We trained the following 11 different contemporary architectures of deep learning neural networks on the obtained datasets: ResNet34. ResNet50, ResNet101, VIT-base-patch16-224, VIT-base-patch16-384, DeIT-base-patch16-224, DenseNet161, DenseNet201, VGG19, Inception, Xception. Our goal was to formulate the best approach to train these networks on an initially unbalanced dataset.

ResNet (Residual Neural Network) models are the most popular models in computer vision. ResNet is a deep learning model in which the weight layers learn residual functions with reference to the layer inputs. The fundamental difference between ResNet and classical convolutional neural networks is shortcut connections. Thanks to them, ResNet can contain a lot of layers while bypassing the vanishing gradient problem, which helps to catch more features from input images.

Visual image transformer (VIT) and Data efficient image transformer (DeIT) are the newest architecture in computer vision at this moment. They are based on transformer architecture, which was created for natural language processing tasks. The main idea of these architectures is to use not pixels as layers, but fixed-size image pieces called tokens (or patches). These tokens processing like texts tokens on NLP, using attention layers for getting image embeddings. DeiT can be considered as VIT model with an additional distillation token.

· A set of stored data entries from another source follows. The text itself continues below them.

(** X5. A successful [unstake] was made after the unlock time for an amount
    within the stake; it returns that amount together with the pending
    reward to the caller, out of the contract's balance, takes the amount
    off the stake and off [totalStaked] and the reward off the pool, and
    leaves the caller's reward balance at zero. *)
Theorem unstake_returns_principal_and_reward amt e s s' :
  invariant s ->
  unstake amt e s = Ok s' ->
  exists v,
    pendingRewards (msg_sender e) e s = Ok v /\
    0 <= v <= rewardPool s /\
    amt <= amount (stakeOf s (msg_sender e)) /\
    unlockTime s (msg_sender e) <= block_timestamp e /\
    amount (stakeOf s' (msg_sender e)) = amount (stakeOf s (msg_sender e)) - amt /\
    lockPeriod (stakeOf s' (msg_sender e)) = lockPeriod (stakeOf s (msg_sender e)) /\
    totalStaked s' = totalStaked s - amt /\
    rewardOf s' (msg_sender e) = 0 /\
    rewardPool s' = rewardPool s - v /\
    (forall a, balanceOf s' a
               = balanceOf s a + moved (this e) (msg_sender e) (amt + v) a).
Proof.
  intros Hinv H. unfold unstake in H. do 3 unbind H.
  unbind H as s1 Hs1. unbind H as s2 Hs2. do 2 unbind H.
  pose proof (_updateRewards_invariant _ _ _ _ Hinv Hs1) as Hinv1.
  pose proof (_updateRewards_reads _ _ _ _ (inv_amounts s Hinv _) Hs1)
    as (_ & Hpending & Ha & Hlock & _ & _).
  pose proof (_updateRewards_frame _ _ _ _ Hs1) as (Hbal & _ & _ & Htot & Hpool & _).
  pose proof (_claimRewards_reads _ _ _ (inv_rewards s1 Hinv1 _) Hs2)
    as (Hzero & _ & Hpaid & Hmoved & Hst & Htot' & _).
  pose proof (inv_pool s2 (_claimRewards_invariant _ _ _ Hinv1 Hs2)) as Hpool2.
  pose proof (_transfer_frame _ _ _ _ _ H) as (Hst3 & Hrw3 & Htot3 & _ & Hpool3).
  assert (Hstake2 : stakeOf s2 (msg_sender e) = stakeOf s1 (msg_sender e)).
  { unfold stakeOf. by rewrite Hst. }
  arith_inv. simpl in *.
  exists (rewardOf s1 (msg_sender e)).
  split; [exact Hpending|]. split.
  { split; [apply (inv_rewards s1 Hinv1)|]. lia. }
  split; [assumption|]. split; [assumption|].
  assert (Hfinal : stakeOf s' (msg_sender e)
                   = mkStake (amount (stakeOf s2 (msg_sender e)) - amt)
                       (timestamp (stakeOf s2 (msg_sender e)))
                       (rewardDebt (stakeOf s2 (msg_sender e)))
                       (lockPeriod (stakeOf s2 (msg_sender e)))).
  { unfold stakeOf at 1. rewrite Hst3, lookup_insert_eq. reflexivity. }
  rewrite Hfinal, Hstake2. simpl.
  split; [lia|]. split; [lia|]. split; [lia|]. split.
  { unfold rewardOf. rewrite Hrw3. exact Hzero. }
  split; [lia|].
  intros a. rewrite (_transfer_balance _ _ _ _ _ a H).
  change (balanceOf (set_totalStaked _ (set_stake _ _ s2)) a) with (balanceOf s2 a).
  assert (Hb : balanceOf s1 a = balanceOf s a).
  { unfold balanceOf. by rewrite Hbal. }
  rewrite Hmoved, Hb, <- moved_add. lia.
Qed.

Lemma unstake_returns_principal_and_reward_witness :
  exists s',
    unstake 500 a_year_later funded_staked = Ok s' /\
    balanceOf s' admin = balanceOf funded_staked admin + 505 /\
    balanceOf s' self = 95 /\ totalStaked s' = 0 /\ rewardPool s' = 95.
Proof.
  pose proof (reachable_invariant _ _ _ funded_staked_reachable) as Hinv.
  destruct (unstake 500 a_year_later funded_staked) as [s'|err] eqn:Hun;
    [|vm_compute in Hun; discriminate].
  destruct (unstake_returns_principal_and_reward 500 a_year_later funded_staked
              s' Hinv Hun)
    as (v & Hv & _ & _ & _ & _ & _ & Htot & _ & Hpool & Hbal).
  assert (v = 5) as -> by (vm_compute in Hv; congruence).
  exists s'. split; [reflexivity|].
  split; [rewrite Hbal; vm_compute; reflexivity|].
  split; [rewrite Hbal; vm_compute; reflexivity|].
  split; [rewrite Htot | rewrite Hpool]; vm_compute; reflexivity.
Defined.

(** *** Custody *)

Lemma _mint_balance account amt s s' a :
  _mint account amt s = Ok s' ->
  balanceOf s' a = balanceOf s a + (if decide (a = account) then amt else 0).
Proof.
  unfold _mint. intros H. do 3 unbind H. injection H as <-.
  unfold balanceOf; simpl. rewrite lookup_insert.
  repeat case_decide; subst; simpl; try congruence; lia.
Qed.

Lemma _burn_balance account amt s s' a :
  _burn account amt s = Ok s' ->
  balanceOf s' a = balanceOf s a - (if decide (a = account) then amt else 0).
Proof.
  unfold _burn. intros H. do 3 unbind H. injection H as <-.
  unfold balanceOf; simpl. rewrite lookup_insert.
  repeat case_decide; subst; simpl; try congruence; lia.
Qed.

Lemma emergencyWithdraw_inv e s s' : emergencyWithdraw e s = Ok s' -> s' = s.
Proof.
  unfold emergencyWithdraw, whenPaused. intros H. do 2 unbind H. arith_inv.
  destruct (0 <? balanceOf s (this e)).
  - apply _transfer_unpaused in H. congruence.
  - by injection H as <-.
Qed.

Lemma moved_out_of_custody from to amt a : a <> from -> 0 <= amt -> 0 <= moved from to amt a.
Proof. intros Hne Hamt. unfold moved. repeat case_decide; try congruence; lia. Qed.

DenseNet is modified ResNet. DenseNet establishes a dense connection between all the front and back layers. Another important feature of DenseNet is the implementation of feature reuse via feature bonding on a channel. These features allow DenseNet to achieve higher performance than ResNet with fewer parameters and computational overhead.

VGG architecture is one of the first convolution neural networks models. Its main idea is to learn by parts. This is achieved by adding new layers to the old frozen layers and training model.

The ideas behind Inception were first created by Google in their GoogLeNet model. This model was based on inception blocks, which parallel apply on previous layer different convolution filters and then concatenate results. The authors of Inception changed the kernel size and number of convolutional filters, which made it possible to reduce the number of blocks and size of model.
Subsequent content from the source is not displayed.